Last week I made a beautiful passata to use in our spaghetti bolognese for the kids. The inspiration for this recipe came from the book, 'Whole Larder Love'. I used all the same ingredients [I think] but of course I don't really follow instructions properly so I just read what the ingredients were & skimmed through the basic method and then I just went ahead and made it.
Whilst we've always made our own bolognese sauce as opposed to buying a jar of spaghetti sauce, we have always used tomato paste, tomato puree and tinned tomatoes unless we had excess tomatoes on hand. In trying to reduce the amount of processed food we buy and rely more on fresh & single ingredients, making a sauce completely from scratch was definitely appealing to me.
Afterall, tomato paste for instance has approx 560mg per 100g of sodium + preservatives etc..
Tinned tomatoes aren't actually too bad. They contain tomatoes [!] and tomato juice. 3.2g sugar per 100g and 10mg sodium per 100g.
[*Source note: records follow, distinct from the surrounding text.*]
Lemma requery_of_registered_output_witness :
  (reposByImageTypeName Example.registry "fedora" "x86_64" "ami"
   = (Go.lit [Example.A; Example.C], None))
  ∧ reposByImageTypeName
      (NewFromDistrosRepoConfigs
         {[ "fedora" := {[ "x86_64" := Go.lit [Example.A; Example.C] ]} ]})
      "fedora" "x86_64" "ami"
    = (Go.lit [Example.A; Example.C], None)
  ∧ ReposByArchName
      (NewFromDistrosRepoConfigs
         {[ "fedora" := {[ "x86_64" := Go.lit [Example.A] ]} ]})
      "fedora" "x86_64" false
    = (Go.lit [Example.A], None).
Proof.
  split; [vm_compute; reflexivity|]. split.
  - apply (proj1 (requery_of_registered_output
                    Example.registry "fedora" "x86_64" "ami" false
                    [Example.A; Example.C])).
    vm_compute; reflexivity.
  - apply (proj2 (requery_of_registered_output
                    Example.registry "fedora" "x86_64" "ami" false
                    [Example.A])).
    vm_compute; reflexivity.
Defined.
Store bought Sugo di Pomodoro contains 252mg per 100g of sodium, 1.3g sugar per 100g and store bought passata/tomato puree contains 3.6g per 100g sugar .14g per 100g sodium.
So whilst none of them are shocking, its obviously nicer if you have the time to use fresh ingredients & make your own. I loved the taste of the fresh much better so when I do have the time, I most certainly will make it again AND I found there were spin off benefits too.
Ok, so here's the basic recipe for homemade Passata.
As for specific amounts, no idea, you'll have to read the WLL blog or buy the book. But if you are free & easy going [slap dash] in the kitchen like me, you can throw some things together and make a nice sauce easy peasy without too much measuring.
I have to say too, that the book is awesome. For a city chick its bit confronting seeing the results of the hunting but it brings home some extremely important messages about sustainability, excess & knowing where our food comes from. So many good recipes too. And I love the way the book is set out. Very creative & appealing to me. Go check it out!
I bought two trays of cooking tomatoes - maybe 24/26 tomatoes?
Bunch of fresh basil
Drizzle of olive oil
About a bulb - bulb+1/2 of garlic. Cloves peeled, left whole, not crushed
Salt & pepper
Method for Passata:
Thickly slice tomatoes and lay on tray, add garlic cloves & 3/4 bunch of basil chopped, drizzle over with olive oil and bake until you smell the oven. Thats about my only measure of cooking. Tomatoes did not burn & the basil was not completely dried, just wilted. I guess I had it in the oven for at least 30-40mins.
Next, with steel sieve, crush tomato mixture through and catch passata in bowl below. Finely chop rest of basil & add.
I think you can keep that passata for at least a week if kept in a sealed jar/container in the fridge.
I used mine straight away in my new recipe for bolognese sauce.
Method for Bolognese:
Brown extra trim mince
Add passata & simmer
At this point, I realised passata alone wasn't going to be quite enough for the sauce. I also had a whole stack of crushed tomato skins, garlic & basil in the sieve, separated from the passata. See this below...
It looked too good to chuck. And it totally was.
I pureed up these discards & voila! I pretty much had a tomato paste consistency.
So I took a few tablespoons out and put aside for our next home made pizza night and added the rest to the bolognese sauce. Lots of extra richness.
In the end I probably would have liked to also added either a vegetable puree of some sort or fresh diced tomatoes to bulk it out a bit more but I had neither on hand/prepared so I added a tin of diced tomatoes. You could of course add wine, more garlic, oregano, whatever takes your fancy. We like tomato on tomato on tomato with ours.
And here it is, the kids demolished the lot. I'm not too keen on pasta right now but I had a taste and it was lovely. Buckets of flavour. Winner winner bolognese dinner.
And that tomato paste I had put aside....?
It was totally delish on my spelt base pizza. I used hardly any cheese. Just a tiny bit of grated vintage & a few blobs of goats cheese. Mainly ham, basil, more tomatoes and that delish tomato waste/paste.